I was making dinner. The same thing I made every night I could be bothered or sober enough to cook. A cheap packet of pork thrown into a skillet at high heat. Burned too long to remove the fear of bacteria, afterwards doused in soy sauce. Maybe a few frozen green beans when they were around and only if I had a desire to be healthy. A cup of wine within easy reach is standard.
I had tossed in tonight’s package when my phone buzzed in my pocket. I expected another spam from one of the sex mailing lists I’d managed to get on to somehow. I slipped the red brick I called my cell out with the left hand while stirring the night’s dinner with the right. My fingers were halfway through the deletion routine before I realized the name belonged to someone I’d actually met before.
“Can I come over?” she said.
Fuck. “Now’s not a good time. Cooking dinner.” I typed. Flip the pork, done on one side.
Another buzz. “I got off the train a second ago. I’ll be there in a few minutes. I want to talk to you.”
Shit on a stick. I couldn’t do much except stand around, cooking, and wait for the conversation I really didn’t want to have to show up at my door. I had just thrown on the soy sauce when she did.
She forgot to knock. I’m not sure where she got the idea this was appropriate but I let her assumption slide. Though the fact I’d unlocked the door after her last message had nothing to do with my slight sense of indignation. She started to take off her shoes.
“Do you mind if I finish making dinner?” I said, “You caught me by surprise here.”
She stared at me, pausing for a moment before giving a hurried nod.

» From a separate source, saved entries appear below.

(* ===== verification/Endpoint.v ===== *)
(** * The Endpoint aggregate, domain events and inventory revisions

    Models [crates/domain/src/identity.rs], [hardware_confidence.rs],
    [current_boot.rs], [endpoint.rs], [events.rs] and [inventory.rs]. *)

From stdpp Require Import prelude gmap strings.
From Stdlib Require Import Strings.Byte NArith ZArith.
From S2P Require Import Prelude.
From S2P Require Import External.
From S2P Require Import Credential.

(** The identifiers of the domain are all UUID newtypes. *)
Abbreviation EndpointId := Uuid.
Abbreviation JobId := Uuid.
Abbreviation JobStepId := Uuid.
Abbreviation AttemptId := Uuid.
Abbreviation ActionId := Uuid.
Abbreviation InventoryRevisionId := Uuid.

(** ** Identity lifecycle *)

Module IdentityState.
Inductive t : Type := PendingEnrollment | Enrolled | Retired.
#[global] Instance t_eq_dec : EqDecision t.
Proof. solve_decision. Defined.
End IdentityState.

Record InvalidIdentityTransition : Type := {
  iit_from : IdentityState.t;
  iit_attempted : str;
}.

Definition approve (state : IdentityState.t) : result InvalidIdentityTransition IdentityState.t :=
  match state with
  | IdentityState.PendingEnrollment => Ok IdentityState.Enrolled
  | other => Err {| iit_from := other; iit_attempted := lit "Enrolled" |}
  end.

Definition retire (state : IdentityState.t) : result InvalidIdentityTransition IdentityState.t :=
  match state with
  | IdentityState.Enrolled => Ok IdentityState.Retired
  | other => Err {| iit_from := other; iit_attempted := lit "Retired" |}
  end.

(** ** Hardware confidence *)

Module HardwareConfidence.
Inductive t : Type := Consistent | LoweredConfidence | Conflict.
#[global] Instance t_eq_dec : EqDecision t.
Proof. solve_decision. Defined.

Definition initial : t := Consistent.
End HardwareConfidence.

(** ** Current boot *)

Definition BOOT_NONCE_BYTES : nat := 32.
Abbreviation BootNonce := (array BOOT_NONCE_BYTES).

Module TrustedBootstrapState.
Inductive t : Type := NotEstablished | Established.
#[global] Instance t_eq_dec : EqDecision t.
Proof. solve_decision. Defined.
End TrustedBootstrapState.

Record CurrentBoot : Type := {
  cb_boot_context_id : CredentialLookupId;
  cb_boot_nonce : BootNonce;
  cb_trusted_bootstrap : TrustedBootstrapState.t;
}.

#[global] Instance CurrentBoot_eq_dec : EqDecision CurrentBoot.
Proof. solve_decision. Defined.

Definition CurrentBoot_establish_trusted_bootstrap (b : CurrentBoot) : CurrentBoot :=
  {| cb_boot_context_id := cb_boot_context_id b; cb_boot_nonce := cb_boot_nonce b;
     cb_trusted_bootstrap := TrustedBootstrapState.Established |}.

(** ** The aggregate *)

Record EndpointAggregate : Type := {
  ep_id : EndpointId;
  ep_inventory_signal : str;
  ep_identity : IdentityState.t;
  ep_credential : CredentialChain;
  ep_hardware_confidence : HardwareConfidence.t;
  ep_current_boot : option CurrentBoot;
  ep_created_at : Instant;
  ep_updated_at : Instant;
}.

#[global] Instance EndpointAggregate_eq_dec : EqDecision EndpointAggregate.
Proof. solve_decision. Defined.

(** ** Domain events and audit records *)

Module Actor.
Inductive t : Type := Operator (label : str) | System.
#[global] Instance t_eq_dec : EqDecision t.
Proof. solve_decision. Defined.
End Actor.

Module DomainEvent.
Inductive t : Type :=
| EndpointPendingEnrollment (event_id : Uuid) (endpoint_id : EndpointId) (occurred_at : Instant)
| EndpointEnrolled (event_id : Uuid) (endpoint_id : EndpointId) (occurred_at : Instant)
| OperatorDecisionRecorded (event_id : Uuid) (endpoint_id : EndpointId) (decision : str)
    (actor : Actor.t) (occurred_at : Instant)
| InventoryRevisionRecorded (event_id : Uuid) (endpoint_id : EndpointId)
    (inventory_revision_id : InventoryRevisionId) (occurred_at : Instant)
| JobStarted (event_id : Uuid) (job_id : JobId) (endpoint_id : EndpointId) (occurred_at : Instant)
| JobSucceeded (event_id : Uuid) (job_id : JobId) (endpoint_id : EndpointId)
    (occurred_at : Instant)
| JobFailed (event_id : Uuid) (job_id : JobId) (endpoint_id : EndpointId) (occurred_at : Instant)
| JobStepFailed (event_id : Uuid) (job_id : JobId) (job_step_id : JobStepId)
    (endpoint_id : EndpointId) (occurred_at : Instant)
| JobCancelled (event_id : Uuid) (job_id : JobId) (endpoint_id : EndpointId)
    (occurred_at : Instant)
| AttemptIndeterminate (event_id : Uuid) (job_id : JobId) (job_step_id : JobStepId)
    (attempt_id : AttemptId) (endpoint_id : EndpointId) (occurred_at : Instant).
#[global] Instance t_eq_dec : EqDecision t.
Proof. solve_decision. Defined.

Definition event_id (e : t) : Uuid :=
  match e with
  | EndpointPendingEnrollment i _ _ | EndpointEnrolled i _ _
  | OperatorDecisionRecorded i _ _ _ _ | InventoryRevisionRecorded i _ _ _
  | JobStarted i _ _ _ | JobSucceeded i _ _ _ | JobFailed i _ _ _
  | JobStepFailed i _ _ _ _ | JobCancelled i _ _ _ | AttemptIndeterminate i _ _ _ _ _ => i
  end.

Definition endpoint_id (e : t) : EndpointId :=
  match e with
  | EndpointPendingEnrollment _ i _ | EndpointEnrolled _ i _
  | OperatorDecisionRecorded _ i _ _ _ | InventoryRevisionRecorded _ i _ _
  | JobStarted _ _ i _ | JobSucceeded _ _ i _ | JobFailed _ _ i _
  | JobStepFailed _ _ _ i _ | JobCancelled _ _ i _ | AttemptIndeterminate _ _ _ _ i _ => i
  end.

Definition occurred_at (e : t) : Instant :=
  match e with
  | EndpointPendingEnrollment _ _ o | EndpointEnrolled _ _ o
  | OperatorDecisionRecorded _ _ _ _ o | InventoryRevisionRecorded _ _ _ o
  | JobStarted _ _ _ o | JobSucceeded _ _ _ o | JobFailed _ _ _ o
  | JobStepFailed _ _ _ _ o | JobCancelled _ _ _ o | AttemptIndeterminate _ _ _ _ _ o => o
  end.

Definition job_id (e : t) : option JobId :=
  match e with
  | JobStarted _ j _ _ | JobSucceeded _ j _ _ | JobFailed _ j _ _
  | JobStepFailed _ j _ _ _ | JobCancelled _ j _ _ | AttemptIndeterminate _ j _ _ _ _ => Some j
  | _ => None
  end.

Definition job_step_id (e : t) : option JobStepId :=
  match e with
  | JobStepFailed _ _ s _ _ | AttemptIndeterminate _ _ s _ _ _ => Some s
  | _ => None
  end.

Definition attempt_id (e : t) : option AttemptId :=
  match e with AttemptIndeterminate _ _ _ a _ _ => Some a | _ => None end.
End DomainEvent.

Record AuditRecord : Type := {
  au_audit_id : Uuid;
  au_endpoint_id : EndpointId;
  au_actor : Actor.t;
  au_occurred_at : Instant;
  au_detail : str;
  au_job_id : option JobId;
  au_job_step_id : option JobStepId;
  au_attempt_id : option AttemptId;
  au_action_id : option ActionId;
}.

#[global] Instance AuditRecord_eq_dec : EqDecision AuditRecord.
Proof. solve_decision. Defined.

Record TransitionOutcome : Type := {
  to_endpoint : EndpointAggregate;
  to_events : list DomainEvent.t;
  to_audit : option AuditRecord;
}.

(** ** Inventory revisions

    An inventory snapshot is an opaque JSON object compared for equality only:
    its type is a parameter with decidable equality. *)
Section Inventory.
Context {InventorySnapshot : Type} `{!EqDecision InventorySnapshot} `{Entropy}.

Record InventoryRevision : Type := {
  ir_id : InventoryRevisionId;
  ir_endpoint_id : EndpointId;
  ir_snapshot : InventorySnapshot;
  ir_recorded_at : Instant;
}.

Record InventoryRevisionChange : Type := {
  irc_revision : InventoryRevision;
  irc_event : DomainEvent.t;
}.

Definition record_inventory_on_change (endpoint_id : EndpointId)
    (current : option InventoryRevision) (observed : InventorySnapshot) (now : Instant)
  : Gen (option InventoryRevisionChange) :=
  if match current with
     | Some revision => bool_decide (ir_snapshot revision = observed)
     | None => false
     end
  then mret None
  else
    revision_id ← new_v4;
    event_id ← new_v4;
    mret (Some {|
      irc_revision := {| ir_id := revision_id; ir_endpoint_id := endpoint_id;
                         ir_snapshot := observed; ir_recorded_at := now |};
      irc_event := DomainEvent.InventoryRevisionRecorded event_id endpoint_id revision_id now |}).
End Inventory.
Arguments InventoryRevision : clear implicits.
Arguments InventoryRevisionChange : clear implicits.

I can only admit it now, but this was a bit of a cruel move on my part. To act as if I had inconvenienced her even though she’d showed up at my door mostly unannounced. Yeah, I chose to be a dick. I’d made plans to do little more than eat and fuck around on the internet. Now I must put up with this.
I didn’t invite her in. So she stood in the doorway. I focused my attention to the pan of food. Silence stretched between us while my meal burned.
“I came to talk” she said.
“Oh yeah? About what?” A terrible thing to say but I’d already had my mind set. This needed to end fast, I was hungry. She crossed her arms and looked around, grasping for something in the small hallway which housed my sink and hot plate to focus her attention on besides me. The only other options were the washing machine and the door to the bathroom so she had few choices left to her. I switched off the heat.
“I just,” she stopped. “I just thought I should come here to discuss us.”
“And what about us? As far as you seemed concerned there is no us,” I said. I turned on the hot water and began to wash my rice bowl. Anything to do to keep from having to acknowledge our shared pain.
“That’s not what I wanted,” she said. “Not exactly.”
“Well you could have fooled me,” I said. I splashed some water around the sink in a dramatic manner.
“I just don’t know what I want right now.”
“What is this? Some sort of half-baked TV drama from back home?” I said, the volume of my voice rising a bit more than I intended. I turned off the water to keep it from going to waste.
This was about the time she started to cry.
“Stop,” I said, “Please…”
“I don’t know what I’m feeling right now,” she said. Yeah, that was the last thing I needed to hear.
“You don’t know how you feel?” I said, “I told you exactly what the deal was the time you spent the night! If you wanted to do this you had the chance right then and there.”
I rattled some of the dirty dishes in the sink because I had no better way to express my frustration at the moment.
“I’m sorry… You just do something to me that I can’t understand.” Her tears came a little stronger now but she did an admirable job of putting up with my bullshit.
“Well what the fuck does that mean?” I said “If you haven’t noticed by now I’m not someone who’s big on uncertainties.”
“You told me you were in love with someone else.”
That was true. At least the part about how I had mentioned those words to her as we lay together in the night. Did I believe it at the time? I wasn’t sure. The other girl in question had a disturbing habit of not replying to my emails for months at a time.
“I said if you wanted to be together I would embrace the idea. But if you didn’t, I’d rather you back off me because I don’t like or need a halfway pseudo-relationship.” I gripped the frying pan handle and gave it a few shakes to keep the sauce from congealing.
“So,” I said without looking up, “Are you done? Because I still need to eat dinner here.”
She shook her head as if waking from a disappointing dream.
“Yeah, I guess.”
“Can you still make your last train?” She glanced at her wristwatch. She gave a stiff nod and muttered something that sounded affirmative.
“Good,” I said, “See you around then.” I grabbed my bowl before finally walking into the other room where the rice cooker sat patiently, waiting for me to collect its bounty. I listened to the sounds of her putting on her shoes, the heavy click of the door as it swung shut.
So we’d cleared everything up. Which was good, because I had food to eat.